Do immunoglobulins have proteolytic activity?

Abstract

As more and more proteins are sequenced, the search for sequential and structural interrelationships among them is becoming a major activity, even though it is still in its infancy compared with investigations dealing with ancestral relationships^1,2. For our study of homologous regions found among ancestrally unrelated proteins we have modified McLachlan's double matching method³ and used it to find the statistically significant homologies. The method, the details of which are being published elsewhere⁴, enables a computer to perform a sliding match between two proteins, either when both proteins are aligned from N-terminal to C-terminal, which we call ‘normal matching’, or when one is aligned from N-terminal to C-terminal while the other is aligned from C-terminal to N-terminal, which we call ‘reverse matching’. At each step during this sliding match, some amino acids will be found to be identical between the two proteins being matched and some others will be different.

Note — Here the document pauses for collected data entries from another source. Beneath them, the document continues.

(** [strip_prefix pre s] is what follows [pre] in [s], when [s] starts
    with [pre]. *)
Fixpoint strip_prefix (pre s : string) : option string :=
  match pre, s with
  | EmptyString, _ => Some s
  | String a pre', String b s' =>
      if Ascii.eqb a b then strip_prefix pre' s' else None
  | String _ _, EmptyString => None
  end.

(** After the host: [":" digits] or nothing, then the tail. *)
Definition parse_port (s : string) : option (option string * string) :=
  match strip_prefix ":" s with
  | Some s' =>
      let '(p, t) := span is_digit s' in
      if starts_tail t then Some (Some p, t) else None
  | None => if starts_tail s then Some (None, s) else None
  end.

Definition parse (s : string) : option url :=
  let '(sch, r) := span is_scheme_char s in
  match strip_prefix "://" r with
  | Some r' =>
      let '(h, r'') := span is_host_char r' in
      match parse_port r'' with
      | Some (p, t) =>
          if starts_with_alpha sch && nonempty h
          then Some {| scheme := sch; host := h; port := p; tail := t |}
          else None
      | None => None
      end
  | None => None
  end.

Definition is_absolute (s : string) : bool :=
  match parse s with
  | Some _ => true
  | None => false
  end.

(** Writing a parsed URL out again. *)
Definition port_suffix (p : option string) : string :=
  match p with
  | Some d => String ":" d
  | None => EmptyString
  end.

Definition unparse (u : url) : string :=
  scheme u ++ "://" ++ host u ++ port_suffix (port u) ++ tail u.

(** A host on the machine itself: [localhost], or an address of the
    IPv4 loopback block 127.0.0.0/8. *)
Definition is_loopback (h : string) : bool :=
  String.eqb h "localhost" || String.prefix "127." h.

Fixpoint has_char (c : ascii) (s : string) : bool :=
  match s with
  | EmptyString => false
  | String d s' => Ascii.eqb c d || has_char c s'
  end.

End Url.

Import Runtime.

(** ** Lemmas on the run-time model *)

Section Programs.

Implicit Types (st : state) (ops : list op) (o : op).
(** [get_tourist_attractions] answers with a failure exactly when the
    transport client does, with the same message; and it answers with the
    empty success ("No tourist attractions found in this area", without a
    count) exactly when the body is an object whose [elements] entry is
    missing or falsy. *)
Theorem get_tourist_attractions_failure_empty_iff
        (w : World number) (latitude longitude : number) (radius limit : Z) :
  (forall e,
     get_tourist_attractions num_truthy title w latitude longitude radius limit
     = Ret (PlacesErr e)
     <-> make_api_request POST (overpass w latitude longitude radius limit)
                          default_max_retries = Failure e)
  /\ (forall message,
        get_tourist_attractions num_truthy title w latitude longitude radius limit
        = Ret (PlacesEmpty message)
        <-> message = py "No tourist attractions found in this area"
            /\ exists data,
                 make_api_request POST (overpass w latitude longitude radius limit)
                                  default_max_retries = Success (JObj data)
                 /\ truthy num_truthy (tag_get data "elements" (JList [])) = false).
Proof.
  unfold get_tourist_attractions, parse_attractions.
  destruct (make_api_request _ _ _) as [data|e'].
  - destruct data as [| | | |l|data]; cbn [as_dict bind];
      try (split; [intros e; split; discriminate
                  | intros m; split; [discriminate
                                     | intros [_ [d [H _]]]; discriminate]]).
    destruct (truthy num_truthy (tag_get data "elements" _)) eqn:Htruthy;
      cbn [negb].
    + assert (Hret : forall r : places_result number,
                 (candidates <- iter_slice (tag_get data "elements" (JList []))
                                           (limit * 2) ;;
                  attractions <- collect num_truthy title limit candidates [] ;;
                  Ret (PlacesFound attractions (List.length attractions))) = Ret r ->
                 exists a c, r = PlacesFound a c).
      { intros r. destruct (iter_slice _ _); cbn [bind]; [|discriminate].
        destruct (collect _ _ _ _ _); cbn [bind]; [|discriminate].
        intros H. inversion H. eauto. }
      split.
      * intros e. split; [|discriminate].
        intros H. destruct (Hret _ H) as [a [c Hr]]. discriminate.
      * intros m. split.
        -- intros H. destruct (Hret _ H) as [a [c Hr]]. discriminate.
        -- intros [_ [d [H Hfalse]]]. inversion H; subst. congruence.
    + split.
      * intros e. split; discriminate.
      * intros m. split.
        -- intros H. inversion H. split; [reflexivity|]. now exists data.
        -- intros [-> _]. reflexivity.
  - split.
    + intros e. split; intros H; inversion H; reflexivity.
    + intros m. split; [discriminate|]. intros [_ [d [H _]]]. discriminate.
Qed.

Based on similarities found among ancestrally related proteins the probability of each amino acid being substituted by another is calculated—the M score of similarity³—and printed. The scores reach from 0, a non-match, all the way to 8 and 9 both of which stand for exact matches, 9 being assigned to phenylalanine, cysteine, tyro-sine and tryptophan. For ease of detection, the printout has a stop (˙) for a score of 8 and a prime (′) for a score of 9 (ref. 4). The same molecule can also be matched against itself to reveal the presence of repeating subsequences and symmetry patterns⁵.